Take it From a Senior
By Kelsey Coates, Arundel High School Senior
January 15, 2016
Senior year is an absolute roller coaster; it’s a constant battle between excitement for the future and fear of letting go of what will soon be the past. Mostly, senior year is a tangible shift into adulthood. I think this is the year when your mindset really changes. You start planning for college and what will come after college and your whole future unfolds before your eyes. It’s like a switch turns on: all of a sudden you’re thinking seriously about which of your passions you would like to pursue, financial stability, and lifelong careers. It’s scary, really, to think that in a few years you’ll be a college graduate who is beginning to create a life of his or her own. So yes, it is thrilling to be graduating high school but still daunting to be starting a new chapter in life.
My biggest fear for college is if I’ll be able to adjust to the new atmosphere. I ask myself: Will I make new friends quickly? How challenging will the academics be? How will I pay for tuition? What about money on a day-to-day basis- like if I’m hungry or run out of deodorant or something? But at the same time, those very fears make me excited for my college experience. It will be interesting to make friends out of the hundreds of new people there on campus. And, maybe the classes will be difficult, but that creates an opportunity to push myself to new limits. And sure it will be hard not to call my parents for my every need like I’m used to, but that’s the only way to develop independence. I know that even if I don’t acclimate myself to campus life right away, it gives me the chance to grow and develop on my own.
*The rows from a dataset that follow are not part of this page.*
(** ** Properties *)
(** C37: A new stream sends any packets of at most [pktsize] bytes, in any
    pieces, with [output] called whenever the socket is writable: whatever
    the kernel takes at a time no operation fails, and the bytes on the wire
    followed by those that wait are the frames of all packets in order.
    While the connection is open [output] stays registered exactly as long as
    bytes wait; the connection ends only after an error of [writev], and then
    a front part has been sent. *)
Theorem stream_sends_frames pktsize junk react blk ks l :
  (forall n, 0 <= n -> Z.of_nat (length (junk n)) = n) -> 0 <= pktsize < 2 ^ 31 -> Z.of_nat (length blk) = smallbufsize ->
  Forall (fun p => Z.of_nat (length p) <= pktsize) (packets l) ->
  exists a, run_sender pktsize junk react l (axprt_stream_new (start blk) ks) = Done a
    /\ (exists rest, wire (snd_ a) ++ rest = frames (packets l)
        /\ (fd a = true -> copyout (mem (snd_ a)) (out (snd_ a)) (uiobytes (out (snd_ a))) = Done rest
              /\ wcbset (snd_ a) = negb (bool_decide (rest = []))))
    /\ (fd a = false -> Werr ∈ ks).
Proof.
  intros Hj Hps Hb Hl.
  destruct (run_sender_spec pktsize junk react l _ [] Hj Hps Hl (new_sending blk ks Hb)) as (a & E & [_ Hs] & used & K & F).
  exists a. split; [done|]. split.
  - destruct (fd a) eqn:Ef.
    + destruct Hs as (q & [R _] & Hall & Hw). exists (q_bytes q). split; [done|]. intros _. split; [|done].
      rewrite (rep_len _ _ _ R), (copyout_spec _ _ q) by (done || unfold q_len; lia). f_equal. apply take_ge. unfold q_len. lia.
    + destruct Hs as (rest & q & Hall & _). by exists rest.
  - intros Ef. cbn in K. rewrite K. apply elem_of_app. left. by apply F.
Qed.

Lemma stream_sends_frames_witness :
  exists a, run_sender 100 zeros always [Send [[1; 2]; [3]]; Send [[4]]; Writable]
      (axprt_stream_new (start (zeros 128)) [Wrote 5; Again; Wrote 3; Again]) = Done a
    /\ exists rest, wire (snd_ a) ++ rest = frames [[1; 2; 3]; [4]].
Proof.
  destruct (stream_sends_frames 100 zeros always (zeros 128) [Wrote 5; Again; Wrote 3; Again]
    [Send [[1; 2]; [3]]; Send [[4]]; Writable] zeros_length ltac:(lia) eq_refl) as (a & E & (rest & H & _) & _).
  { repeat constructor; cbn; lia. }
  exists a. split; [exact E|]. exists rest. exact H.
Defined.

(** C10: Two streams joined by their bytes: the sender sends packets of at
    most [pktsize - 4] bytes, the kernels take and give any number of bytes at
    a time, and the bytes arrive in any portions.  The receiver's callback is
    called with the packets that were sent, whole and in order, a part of
    them as long as bytes are missing; once everything is sent and has
    arrived, enough reads deliver all of them. *)
Theorem stream_end_to_end pktsize junk react blk ks l :
  (forall n, 0 <= n -> Z.of_nat (length (junk n)) = n) -> 4 <= pktsize < 2 ^ 31 -> Z.of_nat (length blk) = smallbufsize ->
  Forall (fun p => Z.of_nat (length p) <= pktsize - 4) (packets l) ->
  exists s, run_sender pktsize junk react l (axprt_stream_new (start blk) ks) = Done s
    /\ forall w k rest, arrived k ++ rest = wire (snd_ s) ->
      exists r n, (a ← receiver pktsize always w; run_receiver pktsize junk always k a) = Done r
        /\ fd r = true /\ events (rcv r) = Pkt <$> take n (packets l)
        /\ (fd s = true -> wcbset (snd_ s) = false -> rest = [] ->
            forall ns, (length (wire (snd_ s)) <= length ns)%nat ->
            exists r', run_receiver pktsize junk always (Read <$> ns) r = Done r' /\ events (rcv r') = Pkt <$> packets l).
Proof.
  intros Hj Hps Hb Hl.
  destruct (run_sender_spec pktsize junk react l _ [] Hj ltac:(lia) ltac:(eapply Forall_impl; [exact Hl|]; cbn; intros; lia) (new_sending blk ks Hb))
    as (s & E & [_ Hs] & _).
  exists s. split; [done|]. intros w k rest Hk. cbn [app] in Hs.
  assert (Hx : exists x, wire (snd_ s) ++ x = frames (packets l) /\ (fd s = true -> wcbset (snd_ s) = false -> x = [])).
  { destruct (fd s).
    - destruct Hs as (q & _ & H & Hw). exists (q_bytes q). split; [done|]. intros _. rewrite Hw. by case_bool_decide.
    - destruct Hs as (x & q & H & _). by exists x. }
  destruct Hx as (x & Hx & Hdone). destruct (receiver_ready pktsize always w (packets l) ltac:(lia)) as (a & Ea & Ra & Va & Sa).
  rewrite Ea. cbn [mbind outcome_bind].
  destruct (run_receiver_spec pktsize junk k a (packets l) (rest ++ x) Hj ltac:(lia) Hl) as (r & n & Er & Rr & Vr & _).
  { by rewrite app_assoc, Hk, Hx. }
  exists r, n. split; [done|]. split; [by destruct Rr|]. rewrite Va in Vr. split; [done|].
  intros Hf Hw -> ns Hns. specialize (Hdone Hf Hw) as ->. cbn [app] in Rr.
  destruct (drain pktsize junk r (drop n (packets l)) ns Hj ltac:(lia) ltac:(by apply Forall_drop) Rr) as (r' & E' & V').
  { destruct Rr as (_ & tl & _ & _ & _ & B). apply (f_equal length) in B. rewrite !length_app in B.
    rewrite app_nil_r in Hx. rewrite Hx in Hns. rewrite <- (take_drop n (packets l)), frames_app, length_app in Hns. lia. }
  exists r'. split; [done|]. rewrite V', Vr. cbn [app]. by rewrite <- fmap_app, take_drop.
Qed.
One of the most import decisions regarding college is your major. It has to be something you’re passionate about and something you’re ready to pursue for a long-term career. I will be majoring in environmental science: natural resource conservation because I want to create a more sustainable earth for generations to come. I discovered the lively beauty of the outdoors at a very young age and would do anything to protect it. A career that conserves the Earth for future generations is not only something that I’m deeply passionate about, but something that the Earth and it's people need.
Preparing for College
In my opinion, finding a school with a strong program for your major is the first step to picking a college. You can find schools with your major just by Googling it or using the Collegeboard website. Collegeboard is also helpful with connecting you to schools. If you sign up to receive emails about colleges when you take the PSAT or on the Collegeboard website, then Collegeboard will flood your inbox with schools you might be interested in. If you decide you are interested in those schools, the schools make it easy for you to get more information from them. The emails give you direct contacts in the admissions office to find about the school’s majors, costs, location, size, extra-curricular activities, visits or anything else you need to know.
If you interact with these schools enough (requesting more information, calling or emailing), they sometimes waive your application fee if you decide to apply there, and if you are accepted, they make you a top priority for scholarships. I personally found out about most of the schools I applied to from the Collegeboard emails. I decided if I was interested in them based on major first (of course), then whether their costs were reasonable for my family or not, how far away from home they were located, and their size. I knew I wanted to focus on the environment, stay within a certain budget, stay on the East coast and go to a small-medium sized college with smaller classes. I applied to several schools, but narrowed my list down to five favorites. I have recently been accepted to some of the schools at the top of my list so my next step is to visit the campuses and see if I can picture myself learning and living there. Picking a college is a difficult decision so my best advice is to be true to yourself and make sure the college you choose offers you everything that you want to gain out of this next phase of your life.
One of the benefits of applying to the schools that email you is that they are likely to offer you scholarships (when/if you apply early). I have been offered academic scholarships from some of the schools that I was connected with through Collegboard. I also found about scholarships from my high school’s website, where they list several scholarships and tell students how to apply for them. The guidance counselors at my high school even email me personally if they feel I specifically fit the criteria/demographic a scholarship is focused on. But like anything else, an easy way to find about scholarships that are available is to Google them! The internet provided me with some helpful insight about this whole process when I felt so clueless.
It’s hard to relate to the daily thoughts and feeling of a senior until you are one. You’re a teenager trying to make very mature decisions. It’s a confusing, emotional time, and the emotions you feel are not always joyful. However, the feeling of stepping out into the next phase of your life - stepping into a phase of growth, independence and maturity - is absolutely amazing, take it from a senior.